Novel combines mysticism, magic and the unexpected

"Albina and the Dog-Men" by Alejandro Jodorowsky. Translated from Spanish by Alfred MacAdam. (Restless Books)

From the fertile imagination of Alejandro Jodorowsky, now 87 years young and still writing, springs his newest creation, a novel filled with mysticism, folklore and a mixture of religious lore wrapped up in a series of surreal, magical adventures, worthy of a Salvador Dali painting escaping from the canvas and coming to dwell in the mind of the reader. Nothing is simple and everything is possible, as if the reader has just awakened from a macabre dream or maybe a nightmare.

Jodorowsky was born to Ukrainian Jewish immigrants in Tocopilla, Chile. From an early age, he became interested in mime and theatre. At 23, he left for Paris to pursue the arts and has lived there ever since.

With film artists and writers Fernando Arrabal and Roland Topor, he founded the Panic Movement, in which the group produced violent theatrical events designed to be shocking, to release destructive energies in search of peace and beauty. Jodorowsky directed several classic films in this style – The Holy Mountain, El Topo and Santa Sangre. He is also a mime artist and has written novels, poetry, short stories and more than 30 successful comic books with such highly regarded artists as Moebius and George Bess.

His latest novel starts with a three-day storm from which emerges a voluptuous and enormous alabaster goddess with white skin and white hair, as if Venus de Milo had leapt off her pedestal, turned into flesh and recovered her missing arms, ready to wrap them around men and turn them mad with lust.

This creature is pursued by mad chanting monks and surrounded by a cloud of green parrots, who call her Albina, or so it sounds to her rescuer and exact opposite, the earthly woman nicknamed Crabby.

Crabby was named Isaac by her father because his name was Abraham and his wife’s name was Sarah. He obviously wanted a son, and the fact that the child was a girl did not deter him from naming her Isaac.

That’s just the beginning of the child’s unhappiness – she’s also ugly and very clever so that she does not fit in with her peers, and her life at home is not much better. Crabby rejects her father’s Bible stories, and instead fashions herself after Le Bossu (The Hunchback), a novel by Paul Feval. She walks bent like a hunchback and accepts the idea of “being an aggressive crab separated from others by a hard shell.”

This unlikely duo of Albina and Crabby form a bond of friendship and love, each giving the other what they seem to need and want.

Crabby nurtures Albina and teaches her how to live, and Albina blossoms and begins to dance, enticing the miners in the dusty little Chilean mining town of Iquique into a sexual frenzy. The two form a business partnership. Albina dances almost naked as she’s a goddess and feels no shame. Crabby provides homemade wine and kabobs.

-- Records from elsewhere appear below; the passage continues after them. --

(** The heads of two canonical lists: which of them can be dropped. *)
Lemma intersect_loop_spec a b lo lob :
  canon_from lo a -> canon_from lob b ->
  canon_from (Z.max lo lob) (intersectIntervals a b)
  /\ (forall x, x ∈ intersectIntervals a b -> exists y, y ∈ a /\ End_ x <= End_ y)
  /\ forall n, ivs_has (intersectIntervals a b) n <-> ivs_has a n /\ ivs_has b n.
Proof.
  revert b lo lob. induction a as [|x a IHa]; intros b lo lob Ha Hb.
  { destruct b; simpl; (split; [done|]); (split; [by intros ? ?%not_elem_of_nil|]);
      intros n; autorewrite with ivs; tauto. }
  revert lob Hb. induction b as [|y b IHb]; intros lob Hb.
  { simpl. split; [done|]. split; [by intros ? ?%not_elem_of_nil|]. intros n. autorewrite with ivs. tauto. }
  simpl. pose proof Ha as (A1 & A2 & A3). pose proof Hb as (B1 & B2 & B3).
  assert (La : forall n, ivs_has a n -> End_ x + 2 <= n) by (intros; by eapply canon_from_lower).
  assert (Lb : forall n, ivs_has b n -> End_ y + 2 <= n) by (intros; by eapply canon_from_lower).
  set (here := if Z.max (Start x) (Start y) <=? Z.min (End_ x) (End_ y) then _ else _).
  assert (Hhere : forall n, ivs_has here n <-> iv_has x n /\ iv_has y n).
  { intros n. unfold here, iv_has. destruct (Z.leb_spec (Z.max (Start x) (Start y)) (Z.min (End_ x) (End_ y)));
      autorewrite with ivs; unfold iv_has; simpl; lia. }
  destruct (Z.ltb_spec (End_ x) (End_ y)) as [Hlt|Hge].
  - destruct (IHa (y :: b) (End_ x + 2) lob A3 Hb) as (I1 & I2 & I3). split; [|split].
    + apply (canon_from_app _ (Z.max (End_ x + 2) lob)); [..|lia|done]; unfold here; case_match; try done; zify_bool.
      * simpl. lia.
      * by constructor; simpl; [lia|].
    + intros z [Hz|Hz]%elem_of_app.
      * exists x. split; [left|]. revert Hz. unfold here. case_match; [|by intros ?%not_elem_of_nil].
        intros ->%list_elem_of_singleton. simpl. lia.
      * destruct (I2 z Hz) as (w & ? & ?). exists w. split; [by right|done].
    + intros n. rewrite ivs_has_app, Hhere, I3, !ivs_has_cons. split; [tauto|].
      intros [[Hx|Hn] [Hy|Hm]]; try tauto. apply Lb in Hm. unfold iv_has in *. lia.
  - destruct (IHb (End_ y + 2) B3) as (I1 & I2 & I3). split; [|split].
    + apply (canon_from_app _ (Z.max lo (End_ y + 2))); [..|lia|done]; unfold here; case_match; try done; zify_bool.
      * simpl. lia.
      * by constructor; simpl; [lia|].
    + intros z [Hz|Hz]%elem_of_app.
      * exists x. split; [left|]. revert Hz. unfold here. case_match; [|by intros ?%not_elem_of_nil].
        intros ->%list_elem_of_singleton. simpl. lia.
      * by apply I2.
    + intros n. rewrite ivs_has_app, Hhere.
      setoid_rewrite I3. rewrite !ivs_has_cons. split; [tauto|].
      intros [[Hx|Hn] [Hy|Hm]]; try tauto. apply La in Hn. unfold iv_has in *. lia.
Qed.

Lemma intersect_spec a b : gcanon a -> gcanon b ->
  gcanon (intersectIntervals a b)
  /\ forall n, ivs_has (intersectIntervals a b) n <-> ivs_has a n /\ ivs_has b n.
Proof.
  intros [Ha Hae] [Hb Hbe]. destruct (intersect_loop_spec a b 1 1 Ha Hb) as (H1 & H2 & H3).
  split; [|done]. split; [done|]. rewrite Forall_forall in *. intros x Hx.
  destruct (H2 x Hx) as (y & Hy & ?). specialize (Hae y Hy). lia.
Qed.

Lemma overlap_spec a b lo lob : canon_from lo a -> canon_from lob b ->
  overlap_loop a b = true <-> exists n, ivs_has a n /\ ivs_has b n.
Proof.
  revert b lo lob. induction a as [|x a IHa]; intros b lo lob Ha Hb.
  { destruct b; simpl; split; try done; by intros (n & []%ivs_has_nil & _). }
  revert lob Hb. induction b as [|y b IHb]; intros lob Hb.
  { simpl. split; [done|]. by intros (n & _ & []%ivs_has_nil). }
  simpl. pose proof Ha as (A1 & A2 & A3). pose proof Hb as (B1 & B2 & B3).
  setoid_rewrite ivs_has_cons.
  destruct (Z.ltb_spec (End_ x) (Start y)) as [Hxy|Hxy]; [|destruct (Z.ltb_spec (End_ y) (Start x)) as [Hyx|Hyx]].
  - rewrite (IHa _ _ _ A3 Hb). setoid_rewrite ivs_has_cons. split; [naive_solver|].
    intros (n & [Hx|Hn] & Hm); [|by eauto].
    assert (Start y <= n) by (destruct Hm as [Hm|Hm]; [unfold iv_has in Hm; lia|];
      pose proof (canon_from_lower _ _ _ B3 Hm); lia). unfold iv_has in Hx. lia.
  - setoid_rewrite (IHb _ B3). setoid_rewrite ivs_has_cons. split; [naive_solver|].
    intros (n & Hm & [Hy|Hn]); [|by eauto].
    assert (Start x <= n) by (destruct Hm as [Hm|Hm]; [unfold iv_has in Hm; lia|];
      pose proof (canon_from_lower _ _ _ A3 Hm); lia). unfold iv_has in Hy. lia.
  - split; [intros _|done]. exists (Z.max (Start x) (Start y)). unfold iv_has.
    split; left; lia.
Qed.

Lemma contain_spec mine l lom lo : canon_from lom mine -> canon_from lo l ->
  contain_loop mine l = true <-> forall n, ivs_has l n -> ivs_has mine n.
Proof.
  revert mine lom lo. induction l as [|x l IH]; intros mine lom lo Hm Hl; simpl.
  { split; [by intros _ n []%ivs_has_nil|done]. }
  destruct Hl as (H1 & H2 & H3).
  destruct (skip_before_spec (Start x) lom mine Hm) as ((lom' & S1) & S2 & S3 & _).
  assert (Hl' : forall n, ivs_has l n -> Start x <= n).
  { intros n Hn. pose proof (canon_from_lower _ _ _ H3 Hn). lia. }
  assert (Hgoal : (forall n, ivs_has (x :: l) n -> ivs_has mine n)
    <-> (forall n, Start x <= n <= End_ x -> ivs_has (skip_before (Start x) mine) n)
        /\ (forall n, ivs_has l n -> ivs_has (skip_before (Start x) mine) n)).
  { setoid_rewrite ivs_has_cons. unfold iv_has. split.
    - intros H. split; intros n Hn; apply S2; auto; lia.
    - intros [G1 G2] n [Hn|Hn]; [apply (S2 n); [lia|]; by apply G1|apply (S2 n); auto]. }
  rewrite Hgoal, (canon_covers _ _ _ _ S1 H2). clear Hgoal S2.
  destruct (skip_before (Start x) mine) as [|m rest] eqn:Em.
  { split; [done|]. by intros [(z & ?%not_elem_of_nil & _) _]. }
  rewrite Z.gtb_ltb. pose proof S1 as (M1 & M2 & M3).
  destruct (Z.ltb_spec (Start x) (Start m)); [|destruct (Z.ltb_spec (End_ m) (End_ x))]; simpl.
  - split; [done|]. intros [(z & [->|Hz]%elem_of_cons & ? & ?) _]; [lia|].
    apply canon_from_Forall in M3. rewrite Forall_forall in M3. specialize (M3 z Hz). simpl in M3. lia.
  - split; [done|]. intros [(z & [->|Hz]%elem_of_cons & ? & ?) _]; [lia|].
    apply canon_from_Forall in M3. rewrite Forall_forall in M3. specialize (M3 z Hz). simpl in M3. lia.
  - rewrite (IH _ _ _ S1 H3). split; [|tauto]. intros ?. split; [|done].
    exists m. split; [left|lia].
Qed.

(** ** Lemmas on sets *)

Lemma canonical_lookup s sid l : canonical s -> s !! sid = Some l -> l <> [] /\ gcanon l.
Proof. intros Hs Hl. exact (Hs sid l Hl). Qed.

Lemma canonical_at s sid : canonical s -> gcanon (at_ s sid).
Proof.
  intros Hs. unfold at_. destruct (s !! sid) as [l|] eqn:Hl; simpl; [|apply gcanon_nil].
  by apply (canonical_lookup s sid).
Qed.

Lemma gcanon_unique a b : gcanon a -> gcanon b -> (forall n, ivs_has a n <-> ivs_has b n) -> a = b.
Proof. intros [Ha _] [Hb _]. by eapply canon_unique. Qed.

(** A canonical set is determined by the transactions it holds. *)
Lemma canonical_ext s o : canonical s -> canonical o ->
  (forall sid n, mem s sid n <-> mem o sid n) -> s = o.
Proof.
  intros Hs Ho Heq. apply map_eq. intros sid.
  assert (at_ s sid = at_ o sid) as Hat.
  { apply gcanon_unique; [by apply canonical_at..|]. intros n. apply Heq. }
  unfold at_ in Hat. destruct (s !! sid) as [l|] eqn:E1, (o !! sid) as [k|] eqn:E2; simpl in Hat;
    [by subst|..|done].
  - by destruct (canonical_lookup s sid l Hs E1).
  - by destruct (canonical_lookup o sid k Ho E2).
Qed.

Lemma keep_nonempty_at l : default [] (keep_nonempty l) = l.
Proof. by destruct l. Qed.

Lemma keep_nonempty_canonical l k : gcanon l -> keep_nonempty l = Some k -> k <> [] /\ gcanon k.
Proof. unfold keep_nonempty. destruct l; simpl; [done|]. intros ? [= <-]. done. Qed.

Lemma at_Union s o sid : canonical s -> canonical o ->
  at_ (Union s o) sid = match s !! sid with
                        | Some l => unionIntervals l (at_ o sid)
                        | None => at_ o sid
                        end.
Proof.
  intros Hs Ho. unfold Union, at_. rewrite lookup_union, map_lookup_imap.
  by destruct (s !! sid), (o !! sid).
Qed.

Albina’s hypnotizing beauty turns the miners weak with desire, and then she bites them, turning the men into a pack of dogs in pursuit of the bitch goddess. When the city inspector, Drumfoot, becomes obsessed with Albina, the two have to flee for their lives into the desert on a bicycle built for two, aided by a dwarf hat-maker named Amato Delarosa, who falls in love with Crabby.

Their adventures in the desert are full of magic, horror and eventual success in obtaining the mystical elixir from a cactus that blooms once in 100 years and can restore Albina back into her real self, a caring, loving goddess and stop her from turning men into “beasts” or dogs.

The novel borrows many elements from Jodorowsky’s script for Frank Herberts sci-fi novel, Dune, which he never got to make. It was made instead by David Lynch and was not a commercial success.